Smoking is a potentially causal behavioral risk factor for type 2 diabetes (T2D), but not all smokers develop T2D. It is unknown whether genetic factors partially explain this variation. We performed genome-environment-wide interaction studies to identify loci exhibiting potential interaction with baseline smoking status (ever vs. never) on incident T2D and fasting glucose (FG). Analyses were performed in participants of European (EA) and African ancestry (AA) separately. Discovery analyses were conducted using genotype data from the 50,000-single-nucleotide polymorphism (SNP) ITMAT-Broad-CARe (IBC) array in 5 cohorts from from the Candidate Gene Association Resource Consortium (n = 23,189). Replication was performed in up to 16 studies from the Cohorts for Heart Aging Research in Genomic Epidemiology Consortium (n = 74,584).
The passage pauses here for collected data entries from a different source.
(** X18: when the file holds a tree of keys, through hash lists, [ri]
    records and [li] lists that are present in it, whatever its shape
    and depth, the walk of its root prints exactly the keys of the tree in
    depth-first pre-order, each indented by its depth, and returns; a
    budget of the height of the tree is enough. *)
Theorem walk_prints_tree
        (malloc_ok : Z -> bool) (f : file) (stale : Z -> list Z) (t : key_tree)
        (nk : list Z) (level : Z) (fuel : nat) :
  holds malloc_ok f stale t nk ->
  (height t <= fuel)%nat ->
  key_lines (fst (printSubTree malloc_ok f stale fuel nk level)) = preorder level t
  /\ snd (printSubTree malloc_ok f stale fuel nk level) = Returned.
Proof. intros Hholds Hh. apply walk_preorder; assumption. Qed.

Lemma deep_hive_holds :
  holds Fixtures.generous Hives.deep_hive Fixtures.blank
        (KNode (bytes_of_string "ROOT")
               [KNode (bytes_of_string "A") [KNode (bytes_of_string "Bee") []]])
        (Hives.root_key 1).
Proof.
  apply holds_unfold.
  split; [vm_compute; reflexivity|]. split; [reflexivity|]. split; [reflexivity|].
  exists [0x84]. split.
  { right. split; [reflexivity|]. exists (bytes_of_string "lh" ++ [1; 0]).
    cbv zeta. split; [vm_compute; reflexivity|]. left.
    split; [reflexivity|]. split; [reflexivity|].
    split; [vm_compute; repeat split; discriminate|]. vm_compute. reflexivity. }
  constructor; [|constructor].
  exists (Hives.key_at Hives.deep_hive 0x84). split; [vm_compute; reflexivity|].
  apply holds_unfold.
  split; [vm_compute; reflexivity|]. split; [reflexivity|]. split; [reflexivity|].
  exists [0xe5]. split.
  { right. split; [vm_compute; reflexivity|].
    exists (bytes_of_string "lf" ++ [1; 0]).
    cbv zeta. split; [vm_compute; reflexivity|]. left.
    split; [reflexivity|]. split; [reflexivity|].
    split; [vm_compute; repeat split; discriminate|]. vm_compute. reflexivity. }
  constructor; [|constructor].
  exists (Hives.key_at Hives.deep_hive 0xe5). split; [vm_compute; reflexivity|].
  apply holds_unfold.
  split; [vm_compute; reflexivity|]. split; [reflexivity|]. split; [reflexivity|].
  exists []. split; [|constructor].
  left. split; [vm_compute; reflexivity | reflexivity].
Defined.
Lemma UpdateJob_up_to_date_witness :
  (UpdateJob (sample.scheduler (sample.plan [sample.revisionChange] []) (None, None))
     "2023-01-02T03:04:05.000000006Z" (sample.source false false false)
     sample.web false sample.world).1.1
  = Ok (updateJobInfo false "").
Proof.
  set (c := sample.scheduler (sample.plan [sample.revisionChange] []) (None, None)).
  set (src := sample.source false false false).
  pose (planned := planJob c "2023-01-02T03:04:05.000000006Z" src sample.web false
                     sample.world).
  pose (status := latestDeploymentStatus c src planned.1.2 planned.2).
  assert (Hplan : planJob c "2023-01-02T03:04:05.000000006Z" src sample.web false
                    sample.world
                  = (Ok (sample.plan [sample.revisionChange] []), planned.1.2, planned.2))
    by (vm_compute; reflexivity).
  assert (Hstatus : latestDeploymentStatus c src planned.1.2 planned.2
                    = (Ok "", status.2))
    by (vm_compute; reflexivity).
  assert (Hsame : hasUpdate (sample.plan [sample.revisionChange] []) false
                    (Source.Force src) = false) by reflexivity.
  destruct (UpdateJob_up_to_date c "2023-01-02T03:04:05.000000006Z" src sample.web
              false sample.world _ _ _ _ _ Hplan Hstatus Hsame) as [Hrun _].
  rewrite Hrun. reflexivity.
Defined.

(** ** The event handler and the subscription loop, batch by batch *)

Section event_runs.

Implicit Types (e : Event.t) (events : list Event.t) (batch : Events.t)
  (batches : list Events.t) (names : list string).

(** A batch in which every event is about a job and decodes: the callback
    is called once per event, in the order of the batch, and the handler
    runs to the end. *)
Theorem eventHandler_notifies_in_order events names :
  Forall2 notifies events names →
  eventHandler events = (names, Finished).
Proof.
  induction 1 as [|e name events names Hnotifies _ IH]; [done |].
  cbn [eventHandler]. rewrite IH.
  destruct Hnotifies as [e job id Htype Hjob Hid | e dep Htype Hdep].
  - rewrite Hjob, Hid. by destruct Htype as [-> | ->].
  - by rewrite Htype, Hdep.
Qed.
In meta-analysis of discovery and replication estimates, 5 SNPs met at least one criterion for potential interaction with smoking on incident T2D at p<1x10-7 (adjusted for multiple hypothesis-testing with the IBC array). Two SNPs had significant joint effects in the overall model and significant main effects only in one smoking stratum: rs140637 (FBN1) in AA individuals had a significant main effect only among smokers, and rs1444261 (closest gene C2orf63) in EA individuals had a significant main effect only among nonsmokers. Three additional SNPs were identified as having potential interaction by exhibiting a significant main effects only in smokers: rs1801232 (CUBN) in AA individuals, rs12243326 (TCF7L2) in EA individuals, and rs4132670 (TCF7L2) in EA individuals. No SNP met significance for potential interaction with smoking on baseline FG. The identification of these loci provides evidence for genetic interactions with smoking exposure that may explain some of the heterogeneity in the association between smoking and T2D.

Original language	English
Article number	e0230815
Pages (from-to)	e0230815
Number of pages	17
Journal	PloS ONE
Volume	15
Issue number	5
DOIs	https://doi.org/10.1371/journal.pone.0230815
Publication status	Published - 7 May 2020

Keywords

GENOME-WIDE ASSOCIATION
INSULIN-RESISTANCE
GENETIC-VARIANTS
CIGARETTE-SMOKING
COMMON VARIANTS
BODY-FAT
LOCI
NICOTINE
INSIGHTS
DISEASE

UN SDGs

This output contributes to the following UN Sustainable Development Goals (SDGs)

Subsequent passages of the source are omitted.